The expansion of the Chilean economy should be above the average increase of 4.4% for Latin America. The World Bank estimate is below the 6% seen by the IMF.

RIO DE JANEIRO, BRAZIL – More damage than any other region in the world, both in health and economy, was suffered by Latin America and the Caribbean last year, as a consequence of Covid-19. This is the starting point for the World Bank’s analysis of the current scenario, which states that this translates into a drop in regional Gross Domestic Product (GDP) estimated to have reached 6.7% last year.

But as the first year of the pandemic is being left behind, the international organization foresees a moderate rebound for what is to come – 4.4% in 2021, revised upwards from the 3.7% contemplated by the entity at the beginning of January.

The expansion of the Chilean economy would be above the average increase of 4.4% for Latin America. (Photo internet reproduction)

The biannual report “Back to Growth” once again places Chile above its neighbors, and also strongly revises upwards the outlook since the last fiscal year. The international lender now sees Chilean GDP expanding 5.5% in 2021, up sharply from the 4.2% forecast just a few months ago.

By 2022 the outlook would moderate, but the Chilean economy would still grow 3.5%, above the 3% projected by the bank for the entire region. The following year, however, the expansion would be only 2.5%, two tenths below the regional average (2.7% in 2023).
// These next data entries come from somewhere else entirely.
(** [p_advance] over a word. *)
Lemma advance_word p w ts k :
  ahead p (word_tokens w ++ ts) k -> word_ok w -> kind_of w <> SK_EOF ->
  ends_unit (kind_of w) = false ->
  match ts with t :: _ => token_is_trivia (kind t) = false | [] => True end ->
  p_advance E p = Ret (Some w.1, put (elems w) (length (word_tokens w)) p).
Proof.
  intros Ha Hw Hk Hu Hts. destruct w as [t ws]. unfold word_tokens in *. cbn [fst snd] in *.
  destruct (ahead_current p t (ws ++ ts) k Ha) as [Hc Hp].
  destruct Ha as (t' & rest & Hd & Ht' & Htr).
  unfold p_advance, p_is_eof. rewrite Hp, Hc. unfold kind_of in *. cbn [fst] in *.
  rewrite (proj2 (kind_eqb_neq _ _) Hk), Hu. unfold skip_trivia, modify.
  cbn [obind pos set_pos emit_token set_gb].
  assert (Hd' : drop (S (pos p)) (tokens E) = ws ++ (ts ++ t' :: rest)).
  { replace (S (pos p)) with (pos p + 1)%nat by lia. rewrite <- drop_drop, Hd. simpl.
    by rewrite <- app_assoc. }
  rewrite Hd', skip_run_trivia; [|exact Hw|].
  - unfold put, emit_token, green_builder_token, elems, word_tokens.
    cbn [set_pos set_gb pos gb parents children fst snd]. rewrite <- app_assoc. simpl.
    by rewrite Nat.add_succ_r.
  - destruct ts; simpl; [|done]. by rewrite Ht'.
Qed.

(** ** Nodes and flags over known states *)

Lemma put_put a b n m p : put b m (put a n p) = put (a ++ b) (n + m) p.
Proof.
  unfold put. cbn [set_pos set_gb pos gb parents children].
  by rewrite <- app_assoc, Nat.add_assoc.
Qed.

(** A state with one more open frame. *)
Definition opened (K : OreSyntaxKind) (cp : nat) (p : Parser) : Parser :=
  set_gb (mkBuilder (mkFrame K cp :: parents (gb p)) (children (gb p))) p.

Lemma ahead_opened K cp p ts k : ahead p ts k -> ahead (opened K cp p) ts k.
Proof. done. Qed.

Lemma start_opened K p :
  p_start_node K p = Ret (tt, opened K (length (children (gb p))) p).
Proof. reflexivity. Qed.

Lemma start_at_opened K p els n :
  p_start_node_at (length (children (gb p))) K (put els n p) =
    Ret (tt, opened K (length (children (gb p))) (put els n p)).
Proof.
  unfold p_start_node_at, green_builder_start_node_at. cbn [gb put set_pos set_gb children].
  rewrite (proj2 (Nat.leb_le _ _)) by (rewrite length_app; lia). reflexivity.
Qed.

(** What was emitted since the frame, before it and after it, becomes the node. *)
Lemma finish_opened K p a b n m :
  p_finish_node (put b m (opened K (length (children (gb p))) (put a n p))) =
    Ret (tt, put [(0%N, green_node_alloc K (a ++ b))] (n + m) p).
Proof.
  unfold p_finish_node, green_builder_finish_node.
  cbn [gb put set_pos set_gb parents children opened first_child frame_kind].
  rewrite (proj2 (Nat.leb_le _ _)) by (rewrite !length_app; lia). cbn [oassert obind].
  rewrite <- app_assoc, drop_app_length, take_app_length. unfold put, opened, set_gb, set_pos.
  cbn [parents children gb pos]. by rewrite Nat.add_assoc.
Qed.

Lemma put_nil p : put [] 0 p = p.
Proof. destruct p as [[] ? ? ? ? ? ?]. unfold put. simpl. by rewrite app_nil_r, Nat.add_0_r. Qed.

Lemma finish_node_put K p b m :
  p_finish_node (put b m (opened K (length (children (gb p))) p)) =
    Ret (tt, put [(0%N, green_node_alloc K b)] m p).
Proof. pose proof (finish_opened K p [] b 0 m) as H. by rewrite put_nil in H. Qed.

Lemma bind_Ret {A B} (m : M A) (k : A -> M B) p a p' :
  m p = Ret (a, p') -> bind m k p = k a p'.
Proof. intros H. unfold bind. by rewrite H. Qed.

(** ** Operators *)

(** What the Pratt loop asks of an infix operator. *)
Lemma operator_facts k : get_infix_precedence k <> PREC_NONE ->
  k <> SK_EOF /\ ends_unit k = false /\ token_is_trivia k = false /\
  is_postfix_start k = false /\ is_thunk_start k = false /\
  (get_infix_precedence k < PREC_UNARY)%nat /\
  forall rec cp, parse_infix E rec k cp = infix_binary E rec k cp.
Proof.
  unfold PREC_UNARY. destruct k; intros H; try (exfalso; by apply H);
    (split; [done|]); do 4 (split; [done|]); (split; [simpl; repeat constructor|done]).
Qed.

(** A token at which [parse_expr(p, q)] stops. *)
Definition stops (ntl : bool) (q : nat) (k : OreSyntaxKind) : Prop :=
  is_postfix_start k = false /\ (is_thunk_start k = false \/ ntl = true) /\
  (get_infix_precedence k = PREC_NONE \/ get_infix_precedence k <= q)%nat.

Lemma stops_operator ntl q op :
  prec op <> PREC_NONE -> (prec op <= q)%nat -> stops ntl q (kind_of op).
Proof.
  intros Hp Hq. destruct (operator_facts _ Hp) as (_ & _ & _ & H1 & H2 & _).
  split; [done|]. split; [by left|by right].
Qed.

(** [parse_expr] passes its right operand this bound. *)
Definition next_prec (op : word) : nat :=
  if right_assoc op then (prec op - 1)%nat else prec op.

Lemma step_stops rec q cp p k :
  p_peek E p = k -> parsing_type p = false -> stops (no_trailing_lambda p) q k ->
  pratt_step E rec q cp p = Ret (false, p).
Proof.
  intros Hk Hpt (H1 & H2 & H3). unfold pratt_step, bind, gets. cbn [obind].
  rewrite Hk, Hpt, H1, andb_false_r.
  assert ((q <? PREC_POSTFIX)%nat && negb false && negb (no_trailing_lambda p) &&
          is_thunk_start k = false)%bool as ->.
  { destruct H2 as [-> | ->]; [by rewrite andb_false_r|by rewrite andb_false_r]. }
  destruct H3 as [-> | H3]; [done|].
  by rewrite (proj2 (Nat.leb_le _ _) H3), orb_true_r.
Qed.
Although the projection is optimistic, it is more conservative than that made by other external agencies. The International Monetary Fund (IMF), for example, projects that national activity will grow 6% in the current year, a figure that was revised upwards this month.

Despite the overall more positive outlook, the bank also reminds us that the pandemic is not over. “While there are signs that the region’s economies are recovering and hopes that this disruption will have some positive outcome, the outlook for this year remains uncertain,” says the report, which warns that vaccination has progressed “slowly” in the region, which would imply that herd immunity will not be achieved until the end of this year.

“Also, new waves of infections may occur as new variants of the virus emerge. As we actively prepare to build back better, the priority remains to protect human life and livelihoods,” the institution reminds.

Regional leaders

For the World Bank, Chile will not be the fastest growing economy in Latin America this year. Beyond the strong rebound that some Caribbean countries would experience, the region should be led by Peru, which could rebound 8.1% this year, and would moderate its expansion to 4.5% in 2022.

By 2022 the outlook would moderate, but the Chilean economy would still grow 3.5%, above the 3% projected by the bank for the region. (Photo internet reproduction)

If a few months ago the bank estimated that Argentina’s recovery would be smaller in magnitude than Chile’s, the scenario has turned around, and the trans-Andean country would achieve an increase of 6.4% in 2021, more than two percentage points above what was contemplated in January. Next year, however, GDP would rise by only 1.7%, only to rebound by a couple of tenths of a percentage point in 2023.

The other Latin American countries would not manage to exceed the growth expected by the bank for Chile, but they did improve their outlook. Colombia, for example, would expand 5% this year, and although the scenario would moderate in the coming years, the increase would be 4.3% in 2022 and 4.2% in the following period.

Mexico, meanwhile, would grow 4.5% this year, falling to 3% and 2.5% in the following years, while Ecuador and Uruguay would see GDP growth of 3.4% in 2021. Brazil, which managed to shrink its economy to a lesser extent than the rest of the region, would suffer one of the lowest rebounds in the region, of only 3% this year, which would drop to 2.5% in 2022 and 2.3% in 2023.

Beyond the short term, the report warns that “the Covid-19 crisis will have a long-term impact on the region’s economies,” specifying that “lower levels of learning and employment are likely to reduce future incomes, while the high level of public and private indebtedness may cause stress in the financial sector and slow the recovery.”